In Netzer Hazani, where the disengagement was relatively calm, there was a group of citizens who barricaded themselves inside a little house. The young commander, Udi Lav, invited them to discuss outside: “You have to come out now. I have the order to operate the disengagement, and sooner or later, today, I have to fulfill the orders.”


Reply: “But this is the home we have built with our own hands, our forefathers were here, what will you tell your sons, will you tell them the story of how you dragged out your Jewish brothers from the land they have given so many lives for?”


Lav, standing in the very hot sun, putting a hand on the shoulder of his interlocutor, answers: “Brother, I understand you, but you have to come out of here, I’m so sorry, I cry with you, but now it’s time to go.”


Lav looks tired and keeps his hand on the shoulder of the settler.


Reply: “You know I’ll not go, because I’m right, and I obey to the Law.”

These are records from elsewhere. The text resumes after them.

(** X8.  The Peak Hours table does not depend on the order of the records:
    two frames with the same records in different orders give the same
    table, row for row. *)
Theorem peak_hours_order_independent (df df' : DataFrame) :
  Permutation df df' -> peak_hours df = peak_hours df'.
Proof.
  intros Hp.
  assert (Hidx : index (peak_hours df) = index (peak_hours df')).
  { apply StronglySorted_Zlt_unique.
    - unfold peak_hours. rewrite index_agg.
      apply StronglySorted_klt_Zlt, groupby_sorted.
    - unfold peak_hours. rewrite index_agg.
      apply StronglySorted_klt_Zlt, groupby_sorted.
    - intros h. unfold peak_hours. rewrite !index_agg.
      rewrite !(groupby_index hour). split; intros Hin.
      + exact (Permutation_in _ (Permutation_map hour Hp) Hin).
      + exact (Permutation_in _ (Permutation_sym (Permutation_map hour Hp))
                              Hin). }
  rewrite (peak_hours_by_key df), (peak_hours_by_key df'), Hidx.
  apply map_ext. intros h. f_equal.
  apply hourly_row_perm. unfold rows_of_hour.
  apply Permutation_filter, Hp.
Qed.

Lemma peak_hours_order_independent_witness :
  peak_hours example_df = peak_hours (rev example_df).
Proof.
  apply (@peak_hours_order_independent example_df (rev example_df)).
  apply Permutation_rev.
Defined.

(** ** Size of the Peak Hours table *)

Lemma NoDup_range_length (l : list Z) (n : nat) :
  NoDup l -> Forall (fun h => 0 <= h < Z.of_nat n) l ->
  (List.length l <= n)%nat.
Proof.
  intros Hnd Hall.
  assert (Hincl : incl l (map Z.of_nat (seq 0 n))).
  { intros h Hh. rewrite Forall_forall in Hall. apply Hall in Hh.
    apply in_map_iff. exists (Z.to_nat h). split; [lia|].
    apply in_seq. lia. }
  pose proof (NoDup_incl_length Hnd Hincl) as Hlen.
  rewrite length_map, length_seq in Hlen. exact Hlen.
Qed.

(** X9.  When every record has its hour in 0..23 the Peak Hours table has
    at most 24 rows, however many records there are. *)
Theorem peak_hours_at_most_24 (df : DataFrame) :
  Forall (fun r => 0 <= hour r <= 23) df ->
  (List.length (peak_hours df) <= 24)%nat.
Proof.
  intros Hvalid.
  rewrite <- (length_map fst (peak_hours df)).
  change (map fst (peak_hours df)) with (index (peak_hours df)).
  unfold peak_hours. rewrite index_agg.
  apply NoDup_range_length; [apply groupby_NoDup|].
  apply Forall_forall. intros h Hh.
  apply (groupby_index hour) in Hh. apply in_map_iff in Hh.
  destruct Hh as [r [<- Hr]]. rewrite Forall_forall in Hvalid.
  apply Hvalid in Hr. simpl. lia.
Qed.

Lemma peak_hours_at_most_24_witness :
  (List.length (peak_hours example_df) <= 24)%nat.
Proof.
  apply (@peak_hours_at_most_24 example_df). unfold example_df.
  repeat apply Forall_cons; try apply Forall_nil; simpl; lia.
Defined.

Here Lav has a little smile. He puts his hand on the Israeli flag embroidered on his shirt and says in a soft voice: “You know that I’m right. I’m simply right because it’s me actually, obeying the law, I represent law and order, I represent a decision of the parliament of the state of Israel, you cannot mix politics and religion.” He says it without any rhetoric, but just as a matter of fact. There is no place for theocracy when you live in a parliamentary system, and this has nothing to do with respecting every citizen’s belief.


That young guy in uniform sweating in the sun is a flashing light of democracy, and I feel honored to have witnessed the dialogue. Even his interlocutor now stands in silence, even if he certainly still believes that the Torah is over anything else. But he too is just an Israeli, like Lav. And Lav, with his respectful attitude, shows that he knows that without the Torah, the Jews and therefore the Jewish state would not exist. They both know they have very good reasons to stand together in front of the past and in front of the future.


Many soldiers discussed for long hours with the families, until they were able to help carry out their bags.


I witnessed a young official sitting on the floor of the house of the family Hillberg, whose son Jonathan was killed in 1997. Under his portrait, he listened in tears to the bereaved mother Broide, who leaves not only her home but also her son’s tomb in the village, and then asked permission to say something: “I only want to tell you that I love our country no less than you do. Please believe me. I and my friends serve in the most distinguished units, just like your son, of whom I have heard so much about. We fight the terrorists just like he did. I’m here just to help overcome any possible fracture among our people, we cannot allow it, please let me help me bring your bags out.”


Broide let him take her bag all along a path toward the synagogue, where she and her husband Shaul have walked every day for so many years. There, with all the citizens, the soldiers sat and cried and sang.


In Kfar Darom, one of the toughest places in Gush Katif, a young girl, after telling a young soldier for the thousandth time that “a Jew doesn’t deport a Jew,” started shouting at him the second basic slogan, “Look into my eyes.” She told him so another thousand times, while the young soldier was simply patiently looking at her. When he could not stand it anymore, he asked her, “Don’t you see? I’m just looking into your eyes, blue eyes, you have to look at me, too.”


The girl, a religious, modest, pretty girl who probably has never looked much into boys’ eyes, suddenly saw the soldier, his 18-year-old face, his different culture, his embarrassed, sad expression, the Israeli flag on his breast: “Wow,” she said with simple honesty, “it’s true, you are looking into my eyes, we see each other.”



Ms. Nirenstein is an Italian journalist.